Two major programs to rebuild Canada's maritime capabilities were thrown into limbo Friday night after the Conservative government scuttled its multibillion-dollar plans to purchase a resupply ship for the navy and new patrol vessels for the coast guard.The cancellation of the Joint Support Ship project is already causing some to analogize what will have to be done to keep the existing ships in working order to what the air force does with the Sea Kings. Not good:
In a news release, the government announced it had rejected the bids it had received for the navy's $2.9-billion Joint Support Ship project. Both bids were significantly over the established budget for the shipbuilding program, the release stated.
Canwest News Service reported in May that the government had rejected the bids but federal officials claimed the procurement process was continuing.
The late Friday news release also noted that a $750-million project to purchase 12 mid-shore patrol vessels for the Canadian Coast Guard has been cancelled. Bids had been received for that program but they exceeded the anticipated costs, according to Public Works.
Defence officials said privately the problems with the Joint Support Ship program could jeopardize Canada's ability to keep warships at sea.Can't help but be reminded of how the Liberals have been pilloried by Conservatives for years for cancelling a contract to replace the Sea Kings in 1993, irrespective of any facts surrounding the cancellation such as fiscal capacity. I assume Conservatives will offer the same criticism of Harper for his Sea Kinging of the Joint Support Ships, right? Well, let's not hold our breath on that...
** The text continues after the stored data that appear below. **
(** The record of a pair after the save of a modified copy. *)
Lemma findOne_save student milestone (r r' : StudentMilestone) c :
  findOne (forPair student milestone) c = Some r ->
  sm_id r' = sm_id r ->
  forPair student milestone r' = true ->
  findOne (forPair student milestone) (saveDoc r' c) = Some r'.
Proof. intros. unfold findOne. eapply find_saveDoc; eauto. Qed.

(** Past the time limit the attempt is saved as failed, nothing is
    graded, and the handler answers 400. *)
Lemma submitQuizAnswers_late req milestoneId answers db m r d :
  findById milestoneId (milestones db) = Some m ->
  isTimed m = true ->
  findOne (forPair (req_user req) milestoneId) (studentMilestones db) = Some r ->
  truthy (milestone_duration m) = Some d ->
  exceeds (elapsedMs (req_now req) (sm_quizStartedAt r)) d = true ->
  submitQuizAnswers req milestoneId answers db =
    (set_studentMilestones
       (saveDoc (set_status Failed r) (studentMilestones db)) db,
     reject 400 "Time limit exceeded").
Proof.
  intros Hm Htimed Hr Hd Hlate.
  unfold submitQuizAnswers, Handler.tryCatch, Handler.bind, query.
  rewrite Hm, Htimed. cbn [negb]. rewrite Hr, Hd, Hlate. reflexivity.
Qed.
End ProgressFacts.

(** C3, counterexample.  A quiz whose duration is 0: forty minutes after
    the start the elapsed time exceeds the duration, yet the guard
    [if (milestone.duration)] skips the time check, the answers are graded
    and the record is 'submitted' with its score fields set. *)
Lemma late_quiz_zero_duration_is_graded : ~ late_quiz_always_fails.
Proof.
  intros Hclaim.
  specialize (Hclaim Sample.studentLater "milestone3"
                (Some [Progress.mkAnswer "q1" (Some "B")]) Sample.examWeek
                Sample.zeroQuiz (Sample.attempt "progress2" "milestone3")
                0 Sample.day0).
  cbv in Hclaim.
  destruct Hclaim as [Hfail _]; try reflexivity. discriminate Hfail.
Qed.

(** The same submission evaluated: forty minutes into a quiz of duration 0
    the answer is graded, two points out of two. *)
Example zero_duration_quiz_is_graded :
  let '(db', response) :=
    Progress.submitQuizAnswers Sample.studentLater "milestone3"
      (Some [Progress.mkAnswer "q1" (Some "B")]) Sample.examWeek in
  code response = 200
  /\ (fun r => (sm_status r, sm_score r, sm_maxScore r))
       <$> findOne (Progress.forPair "student1" "milestone3")
                   (studentMilestones db')
     = Some (Submitted, Some 2, Some 2).
Proof. vm_compute. split; reflexivity. Qed.

(** C3, amended.  When [milestone.duration] is set and not zero and the
    time elapsed since the record's [quizStartedAt] exceeds that many
    minutes, [submitQuizAnswers] answers 400 "Time limit exceeded" without
    grading: the record of the pair is the old record with status 'failed',
    so its score, maxScore and percentage are what they were, and nothing
    else in the store changes. *)
Theorem submitQuizAnswers_time_limit req milestoneId answers db m r d t :
  findById milestoneId (milestones db) = Some m ->
  Progress.isTimed m = true ->
  findOne (Progress.forPair (req_user req) milestoneId)
          (studentMilestones db) = Some r ->
  milestone_duration m = Some d ->
  d <> 0 ->
  sm_quizStartedAt r = Some t ->
  d * 60000 < req_now req - t ->
  let '(db', response) :=
    Progress.submitQuizAnswers req milestoneId answers db in
  code response = 400
  /\ success response = false
  /\ message response = "Time limit exceeded"
  /\ db' = set_studentMilestones
             (saveDoc (Progress.set_status Failed r) (studentMilestones db)) db
  /\ exists r',
       findOne (Progress.forPair (req_user req) milestoneId)
               (studentMilestones db') = Some r'
       /\ sm_status r' = Failed
       /\ sm_score r' = sm_score r
       /\ sm_maxScore r' = sm_maxScore r
       /\ sm_percentage r' = sm_percentage r
       /\ sm_answers r' = sm_answers r.
Proof.
  intros Hm Htimed Hr Hd Hnz Hstart Hlate.
  rewrite (submitQuizAnswers_late req milestoneId answers db m r d); auto.
  - repeat split.
    exists (Progress.set_status Failed r). split; [|repeat split].
    cbn [studentMilestones set_studentMilestones].
    apply findOne_save with (r := r); [exact Hr|reflexivity|].
    rewrite forPair_set_status. eapply find_some_holds. exact Hr.
  - rewrite Hd. apply truthy_nonzero. exact Hnz.
  - rewrite Hstart. apply exceeds_iff. exact Hlate.
Qed.

Section QuizFacts.
Import Progress.

(** The three ways [submitQuizAnswers] ends once the attempt is found. *)
Lemma submitQuizAnswers_cases req milestoneId answers db m r :
  findById milestoneId (milestones db) = Some m ->
  isTimed m = true ->
  findOne (forPair (req_user req) milestoneId) (studentMilestones db) = Some r ->
  submitQuizAnswers req milestoneId answers db =
    if timedOut (req_now req) m r
    then (set_studentMilestones
            (saveDoc (set_status Failed r) (studentMilestones db)) db,
          reject 400 "Time limit exceeded")
    else
      match answers with
      | None =>
          (db, serverError "Failed to submit quiz"
                 (TypeError "answers is not iterable"))
      | Some given =>
          match numberPath "percentage"
                  (sm_percentage (gradedRecord (req_now req) m given r)) with
          | inl e => (db, serverError "Failed to submit quiz" e)
          | inr _ =>
              (set_studentMilestones
                 (saveDoc (gradedRecord (req_now req) m given r)
                          (studentMilestones db)) db,
               respond 200
                 ((match milestone_type m with
                   | Quiz => "Quiz"
                   | _ => "Exam"
                   end)
                  +:+ " submitted successfully. Your mentor will review it soon.")
                 (mkReceipt Submitted
                    "Your submission is being reviewed by your mentor"))
          end
      end.
Proof.
  intros Hm Htimed Hr.
  unfold submitQuizAnswers, Handler.tryCatch, Handler.bind, query, timedOut.
  rewrite Hm, Htimed. cbn [negb]. rewrite Hr.
  destruct (truthy (milestone_duration m)) as [d|];
    [destruct (exceeds _ d); [reflexivity|]|];
    (destruct answers as [given|]; [|reflexivity]);
    unfold saveScored, Handler.bind, Handler.lift, gradedRecord;
    cbn [Handler.ret];
    destruct (numberPath _ _); reflexivity.
Qed.

(** What [gradeAssignment] does to the store once the record is found:
    the graded record is written unless its percentage is [NaN]. *)
Lemma gradeAssignment_store req submissionId score maxScore grade feedback
    db r :
  findById submissionId (studentMilestones db) = Some r ->
  fst (gradeAssignment req submissionId score maxScore grade feedback db) =
    if isNaN (PercentOf (Js.toNumber score) (Js.toNumber maxScore))
    then db
    else set_studentMilestones
           (saveDoc (recordGrade score maxScore grade feedback (req_user req)
                       (req_now req) r)
                    (studentMilestones db)) db.
Proof.
  intros Hr.
  unfold gradeAssignment, Handler.tryCatch, Handler.bind, query.
  rewrite Hr.
  unfold saveScored, Handler.bind, Handler.lift, numberPath.
  cbn [sm_percentage recordGrade].
  destruct (isNaN _); [reflexivity|].
  destruct (findById (sm_student r) (users db));
    destruct (findById (sm_milestone r) (milestones db)); reflexivity.
Qed.
End QuizFacts.



Section StartFacts.
Import Progress.

Lemma forPair_true student milestone r :
  forPair student milestone r = true <-> pairKey r = (student, milestone).
Proof.
  unfold forPair, pairKey. rewrite andb_true_iff, !String.eqb_eq.
  split; [intros [-> ->]; reflexivity|intros [= -> ->]; auto].
Qed.

Lemma find_none_not_in {A} (q : A -> bool) (c : list A) :
  List.find q c = None -> forall x, x ∈ c -> q x = false.
Proof.
  intros Hnone x Hx. apply list_elem_of_In in Hx.
  eapply List.find_none in Hnone; eauto.
Qed.

Lemma findOne_none_key student milestone c :
  findOne (forPair student milestone) c = None ->
  (student, milestone) ∉ pairKey <$> c.
Proof.
  intros Hnone Hin. apply list_elem_of_fmap in Hin as [r [Hkey Hr]].
  pose proof (find_none_not_in _ _ Hnone r Hr) as Hq.
  symmetry in Hkey. apply forPair_true in Hkey. congruence.
Qed.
The navy currently uses two 40-year-old ships to refuel and resupply its frigates and destroyers. The Joint Support Ships were to replace those vessels by 2012.
Navy officers said last night they were going to approach the problem in a similar fashion to how the air force has continued to operate its aging Sea King helicopters.
"If the Protecteur and Preserver are going to be needed longer than expected, we will also determine what needs to be done to keep our supply ships safe, operational and available until they can be replaced," one officer noted.
"We would deal with that issue in the same way we are managing comparable risks today - just as the air force has done with the Sea King helicopter - and with equal confidence in the skills and dedication of our people."
This is the latest backtrack from Harper on naval purchases. During the 2006 campaign, he promised to buy three armed icebreakers for the north. That's been reduced to one.
As FarNWide theorized Friday, the new budget surplus numbers for this month seemed highly suspect in the wake of a few months of deficit. This late night cancellation suggests there may be some truth to that.